## [Provided data]
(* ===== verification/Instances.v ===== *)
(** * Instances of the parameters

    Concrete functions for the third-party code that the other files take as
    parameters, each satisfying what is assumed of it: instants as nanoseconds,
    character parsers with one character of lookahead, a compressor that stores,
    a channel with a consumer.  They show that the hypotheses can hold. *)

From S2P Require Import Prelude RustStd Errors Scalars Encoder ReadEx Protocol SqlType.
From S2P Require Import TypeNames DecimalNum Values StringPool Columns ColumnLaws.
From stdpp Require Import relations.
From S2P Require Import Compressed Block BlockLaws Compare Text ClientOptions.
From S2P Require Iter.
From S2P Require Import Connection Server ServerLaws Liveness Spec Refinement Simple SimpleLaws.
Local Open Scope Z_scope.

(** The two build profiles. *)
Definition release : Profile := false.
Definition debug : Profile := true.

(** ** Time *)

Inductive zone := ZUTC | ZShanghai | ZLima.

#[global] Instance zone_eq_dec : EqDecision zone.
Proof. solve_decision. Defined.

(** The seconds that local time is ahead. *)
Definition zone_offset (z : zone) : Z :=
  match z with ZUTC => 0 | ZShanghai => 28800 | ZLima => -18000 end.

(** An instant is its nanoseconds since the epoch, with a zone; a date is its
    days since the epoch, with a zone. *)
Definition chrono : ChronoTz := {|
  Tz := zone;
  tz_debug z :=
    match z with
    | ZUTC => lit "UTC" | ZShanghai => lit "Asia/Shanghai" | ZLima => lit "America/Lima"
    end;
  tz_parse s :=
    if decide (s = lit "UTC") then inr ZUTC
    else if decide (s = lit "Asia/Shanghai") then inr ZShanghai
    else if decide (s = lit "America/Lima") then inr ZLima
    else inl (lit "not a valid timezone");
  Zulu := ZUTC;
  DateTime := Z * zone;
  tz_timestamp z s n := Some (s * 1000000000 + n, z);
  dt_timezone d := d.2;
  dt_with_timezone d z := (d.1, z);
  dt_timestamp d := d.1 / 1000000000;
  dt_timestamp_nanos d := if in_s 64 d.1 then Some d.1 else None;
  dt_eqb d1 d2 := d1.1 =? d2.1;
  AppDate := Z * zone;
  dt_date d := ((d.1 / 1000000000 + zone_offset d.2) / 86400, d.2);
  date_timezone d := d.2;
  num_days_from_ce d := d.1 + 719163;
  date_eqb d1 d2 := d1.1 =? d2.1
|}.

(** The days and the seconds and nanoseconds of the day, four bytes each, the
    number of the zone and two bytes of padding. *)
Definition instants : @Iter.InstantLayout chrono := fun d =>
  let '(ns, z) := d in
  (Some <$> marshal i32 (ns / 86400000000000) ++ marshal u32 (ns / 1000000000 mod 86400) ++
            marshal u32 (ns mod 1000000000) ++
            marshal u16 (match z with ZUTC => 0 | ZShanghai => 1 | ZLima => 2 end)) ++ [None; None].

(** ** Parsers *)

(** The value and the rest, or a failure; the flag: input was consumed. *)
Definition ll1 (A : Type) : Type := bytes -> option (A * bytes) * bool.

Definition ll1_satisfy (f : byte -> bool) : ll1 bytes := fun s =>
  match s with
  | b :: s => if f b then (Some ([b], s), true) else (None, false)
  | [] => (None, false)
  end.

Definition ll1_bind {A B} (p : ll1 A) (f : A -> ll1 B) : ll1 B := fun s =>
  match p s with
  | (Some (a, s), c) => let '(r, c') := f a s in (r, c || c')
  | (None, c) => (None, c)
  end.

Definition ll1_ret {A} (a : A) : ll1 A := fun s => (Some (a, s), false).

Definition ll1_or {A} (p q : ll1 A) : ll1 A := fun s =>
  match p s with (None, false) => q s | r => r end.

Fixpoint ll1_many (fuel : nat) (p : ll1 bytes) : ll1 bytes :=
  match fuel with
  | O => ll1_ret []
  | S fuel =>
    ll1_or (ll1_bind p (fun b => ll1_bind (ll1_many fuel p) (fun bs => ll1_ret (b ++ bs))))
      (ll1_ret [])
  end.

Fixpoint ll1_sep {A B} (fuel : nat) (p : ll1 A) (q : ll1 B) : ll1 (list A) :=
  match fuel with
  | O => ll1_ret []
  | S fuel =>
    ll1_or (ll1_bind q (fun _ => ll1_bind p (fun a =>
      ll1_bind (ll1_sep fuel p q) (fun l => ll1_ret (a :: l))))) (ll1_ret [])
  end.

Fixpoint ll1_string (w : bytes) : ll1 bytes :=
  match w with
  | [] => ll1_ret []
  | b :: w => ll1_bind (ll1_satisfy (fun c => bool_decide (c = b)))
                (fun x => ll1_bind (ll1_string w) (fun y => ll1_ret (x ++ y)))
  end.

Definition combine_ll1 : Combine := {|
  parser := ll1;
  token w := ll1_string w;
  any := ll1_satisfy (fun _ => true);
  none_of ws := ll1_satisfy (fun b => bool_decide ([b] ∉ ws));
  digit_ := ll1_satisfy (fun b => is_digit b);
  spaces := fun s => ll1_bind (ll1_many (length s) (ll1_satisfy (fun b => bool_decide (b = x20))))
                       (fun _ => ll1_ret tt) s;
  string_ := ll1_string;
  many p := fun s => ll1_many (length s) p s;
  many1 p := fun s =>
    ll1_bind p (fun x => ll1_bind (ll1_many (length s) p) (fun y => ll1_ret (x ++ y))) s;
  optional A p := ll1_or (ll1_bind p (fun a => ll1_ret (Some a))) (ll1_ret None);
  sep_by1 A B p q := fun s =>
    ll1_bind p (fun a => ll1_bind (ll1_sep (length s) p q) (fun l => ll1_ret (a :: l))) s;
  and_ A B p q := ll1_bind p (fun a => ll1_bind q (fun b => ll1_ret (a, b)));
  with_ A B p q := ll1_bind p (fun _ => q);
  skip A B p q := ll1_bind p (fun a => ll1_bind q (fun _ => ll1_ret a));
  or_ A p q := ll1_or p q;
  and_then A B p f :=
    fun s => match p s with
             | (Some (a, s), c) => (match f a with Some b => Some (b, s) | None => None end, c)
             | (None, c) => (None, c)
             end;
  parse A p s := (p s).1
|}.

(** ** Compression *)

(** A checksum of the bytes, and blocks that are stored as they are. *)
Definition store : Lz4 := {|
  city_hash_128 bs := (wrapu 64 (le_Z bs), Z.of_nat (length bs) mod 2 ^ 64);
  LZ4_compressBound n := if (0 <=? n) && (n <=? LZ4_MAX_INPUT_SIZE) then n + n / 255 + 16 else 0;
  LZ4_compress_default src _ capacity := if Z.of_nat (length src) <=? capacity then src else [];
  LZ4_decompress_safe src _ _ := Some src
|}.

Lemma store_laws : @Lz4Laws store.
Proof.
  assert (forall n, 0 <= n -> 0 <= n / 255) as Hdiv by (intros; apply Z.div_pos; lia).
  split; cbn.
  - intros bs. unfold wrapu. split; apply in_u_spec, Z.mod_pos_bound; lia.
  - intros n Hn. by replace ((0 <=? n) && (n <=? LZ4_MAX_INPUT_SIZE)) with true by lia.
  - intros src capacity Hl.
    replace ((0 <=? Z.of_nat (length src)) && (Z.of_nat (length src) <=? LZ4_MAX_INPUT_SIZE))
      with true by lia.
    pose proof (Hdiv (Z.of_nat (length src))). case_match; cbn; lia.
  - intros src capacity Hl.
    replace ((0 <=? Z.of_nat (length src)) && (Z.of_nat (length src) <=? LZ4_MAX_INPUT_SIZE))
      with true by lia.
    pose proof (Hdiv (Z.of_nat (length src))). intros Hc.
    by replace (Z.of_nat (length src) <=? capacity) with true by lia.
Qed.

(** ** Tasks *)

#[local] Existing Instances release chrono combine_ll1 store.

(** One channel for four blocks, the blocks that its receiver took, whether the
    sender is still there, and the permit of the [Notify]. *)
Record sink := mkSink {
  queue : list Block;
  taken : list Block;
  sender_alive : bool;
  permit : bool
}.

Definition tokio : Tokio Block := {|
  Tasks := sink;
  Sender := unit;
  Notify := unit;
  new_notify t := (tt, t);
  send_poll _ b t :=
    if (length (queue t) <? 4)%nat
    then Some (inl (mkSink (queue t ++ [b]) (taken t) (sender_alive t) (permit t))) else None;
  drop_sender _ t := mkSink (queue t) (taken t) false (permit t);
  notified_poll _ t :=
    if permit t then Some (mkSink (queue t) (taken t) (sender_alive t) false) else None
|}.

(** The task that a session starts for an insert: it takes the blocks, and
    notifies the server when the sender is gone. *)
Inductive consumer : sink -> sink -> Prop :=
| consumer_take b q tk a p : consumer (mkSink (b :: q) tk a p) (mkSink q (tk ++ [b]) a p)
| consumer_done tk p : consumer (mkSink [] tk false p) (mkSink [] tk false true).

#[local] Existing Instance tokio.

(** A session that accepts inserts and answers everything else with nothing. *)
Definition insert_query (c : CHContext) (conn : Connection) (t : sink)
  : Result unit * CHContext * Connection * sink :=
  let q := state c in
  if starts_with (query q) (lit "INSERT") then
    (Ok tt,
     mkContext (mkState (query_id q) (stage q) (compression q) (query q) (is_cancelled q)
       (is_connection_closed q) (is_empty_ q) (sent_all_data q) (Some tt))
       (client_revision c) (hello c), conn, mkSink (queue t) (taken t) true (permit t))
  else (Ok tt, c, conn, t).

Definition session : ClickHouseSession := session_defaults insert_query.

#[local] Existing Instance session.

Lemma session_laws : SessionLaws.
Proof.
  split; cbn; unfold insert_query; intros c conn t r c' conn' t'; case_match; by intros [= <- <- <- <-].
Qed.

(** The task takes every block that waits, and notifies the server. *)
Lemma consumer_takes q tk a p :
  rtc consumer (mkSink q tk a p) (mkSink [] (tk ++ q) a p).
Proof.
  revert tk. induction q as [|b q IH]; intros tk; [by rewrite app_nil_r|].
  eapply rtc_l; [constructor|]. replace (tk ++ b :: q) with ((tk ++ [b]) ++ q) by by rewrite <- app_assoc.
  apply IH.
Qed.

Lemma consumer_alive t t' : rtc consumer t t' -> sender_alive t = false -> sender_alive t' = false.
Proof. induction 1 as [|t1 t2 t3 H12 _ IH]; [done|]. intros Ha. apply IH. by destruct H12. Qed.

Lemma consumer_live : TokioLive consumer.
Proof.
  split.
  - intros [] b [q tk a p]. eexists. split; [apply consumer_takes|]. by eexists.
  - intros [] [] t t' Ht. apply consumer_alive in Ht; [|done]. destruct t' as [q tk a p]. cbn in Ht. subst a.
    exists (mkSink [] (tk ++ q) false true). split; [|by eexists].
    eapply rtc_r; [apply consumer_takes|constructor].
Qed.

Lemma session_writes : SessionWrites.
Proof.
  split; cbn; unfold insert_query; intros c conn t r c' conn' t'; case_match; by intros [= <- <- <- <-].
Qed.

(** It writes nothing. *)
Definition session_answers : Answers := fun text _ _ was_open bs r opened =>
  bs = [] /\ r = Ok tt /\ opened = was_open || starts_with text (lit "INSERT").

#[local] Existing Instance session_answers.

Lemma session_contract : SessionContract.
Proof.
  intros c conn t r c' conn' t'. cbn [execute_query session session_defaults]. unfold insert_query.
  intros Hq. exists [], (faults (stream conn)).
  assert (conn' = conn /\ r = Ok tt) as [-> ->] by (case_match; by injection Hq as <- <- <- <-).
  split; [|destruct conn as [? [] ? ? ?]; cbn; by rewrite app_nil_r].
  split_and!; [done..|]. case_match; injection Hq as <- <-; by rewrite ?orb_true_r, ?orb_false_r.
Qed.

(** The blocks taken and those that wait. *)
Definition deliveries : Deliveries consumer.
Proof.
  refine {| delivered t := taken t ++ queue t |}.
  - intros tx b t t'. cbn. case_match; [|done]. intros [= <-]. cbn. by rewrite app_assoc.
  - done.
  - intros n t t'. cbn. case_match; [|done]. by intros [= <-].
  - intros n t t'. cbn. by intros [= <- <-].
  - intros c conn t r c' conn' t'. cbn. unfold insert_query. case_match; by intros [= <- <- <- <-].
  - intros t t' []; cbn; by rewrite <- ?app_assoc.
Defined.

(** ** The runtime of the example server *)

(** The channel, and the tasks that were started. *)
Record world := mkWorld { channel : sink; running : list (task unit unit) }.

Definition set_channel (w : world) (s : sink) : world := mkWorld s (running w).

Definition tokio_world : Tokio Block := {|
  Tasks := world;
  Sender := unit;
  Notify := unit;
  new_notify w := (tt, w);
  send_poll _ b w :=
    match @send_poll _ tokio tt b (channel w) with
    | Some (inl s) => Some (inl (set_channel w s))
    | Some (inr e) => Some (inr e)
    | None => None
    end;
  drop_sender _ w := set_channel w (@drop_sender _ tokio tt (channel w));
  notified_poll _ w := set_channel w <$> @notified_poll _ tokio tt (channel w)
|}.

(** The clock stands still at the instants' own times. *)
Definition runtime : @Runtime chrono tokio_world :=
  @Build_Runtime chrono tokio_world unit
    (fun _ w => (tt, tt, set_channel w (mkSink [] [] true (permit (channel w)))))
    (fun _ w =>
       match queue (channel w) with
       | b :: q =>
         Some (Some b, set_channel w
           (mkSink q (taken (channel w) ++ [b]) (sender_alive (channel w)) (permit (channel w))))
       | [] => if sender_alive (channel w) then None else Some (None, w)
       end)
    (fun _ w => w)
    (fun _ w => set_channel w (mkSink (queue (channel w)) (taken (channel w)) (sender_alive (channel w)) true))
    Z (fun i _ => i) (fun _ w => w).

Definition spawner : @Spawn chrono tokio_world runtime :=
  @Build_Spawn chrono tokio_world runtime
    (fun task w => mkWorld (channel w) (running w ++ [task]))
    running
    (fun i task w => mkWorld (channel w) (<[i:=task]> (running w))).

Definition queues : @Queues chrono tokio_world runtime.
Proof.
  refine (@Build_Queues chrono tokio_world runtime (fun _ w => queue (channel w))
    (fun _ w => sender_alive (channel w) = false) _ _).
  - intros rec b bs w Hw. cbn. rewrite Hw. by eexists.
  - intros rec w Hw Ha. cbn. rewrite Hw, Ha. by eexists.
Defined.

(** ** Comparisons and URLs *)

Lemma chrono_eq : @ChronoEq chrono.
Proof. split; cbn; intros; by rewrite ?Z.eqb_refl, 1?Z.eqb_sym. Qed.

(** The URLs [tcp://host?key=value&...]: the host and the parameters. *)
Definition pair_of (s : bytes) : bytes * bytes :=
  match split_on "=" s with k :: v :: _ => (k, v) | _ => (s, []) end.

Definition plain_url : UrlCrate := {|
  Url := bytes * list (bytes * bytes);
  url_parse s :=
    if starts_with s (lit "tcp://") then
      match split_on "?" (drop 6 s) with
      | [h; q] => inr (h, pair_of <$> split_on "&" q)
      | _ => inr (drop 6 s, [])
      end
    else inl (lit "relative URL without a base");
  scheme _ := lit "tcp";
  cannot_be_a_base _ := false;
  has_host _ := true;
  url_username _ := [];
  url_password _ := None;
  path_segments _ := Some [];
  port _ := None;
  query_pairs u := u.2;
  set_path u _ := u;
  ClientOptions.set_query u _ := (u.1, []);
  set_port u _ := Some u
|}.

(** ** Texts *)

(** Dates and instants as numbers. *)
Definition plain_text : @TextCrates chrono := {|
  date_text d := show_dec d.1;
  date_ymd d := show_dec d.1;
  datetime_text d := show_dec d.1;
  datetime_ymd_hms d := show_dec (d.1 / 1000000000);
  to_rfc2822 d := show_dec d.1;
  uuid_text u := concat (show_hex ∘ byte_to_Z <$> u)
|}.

## [Work instructions]
Output the lines above exactly, but only those between the line holding "Proof. induction 1" and the line holding "intros Hq. exists", inclusive.

## [Task result]
Proof. induction 1 as [|t1 t2 t3 H12 _ IH]; [done|]. intros Ha. apply IH. by destruct H12. Qed.

Lemma consumer_live : TokioLive consumer.
Proof.
  split.
  - intros [] b [q tk a p]. eexists. split; [apply consumer_takes|]. by eexists.
  - intros [] [] t t' Ht. apply consumer_alive in Ht; [|done]. destruct t' as [q tk a p]. cbn in Ht. subst a.
    exists (mkSink [] (tk ++ q) false true). split; [|by eexists].
    eapply rtc_r; [apply consumer_takes|constructor].
Qed.

Lemma session_writes : SessionWrites.
Proof.
  split; cbn; unfold insert_query; intros c conn t r c' conn' t'; case_match; by intros [= <- <- <- <-].
Qed.

(** It writes nothing. *)
Definition session_answers : Answers := fun text _ _ was_open bs r opened =>
  bs = [] /\ r = Ok tt /\ opened = was_open || starts_with text (lit "INSERT").

#[local] Existing Instance session_answers.

Lemma session_contract : SessionContract.
Proof.
  intros c conn t r c' conn' t'. cbn [execute_query session session_defaults]. unfold insert_query.
  intros Hq. exists [], (faults (stream conn)).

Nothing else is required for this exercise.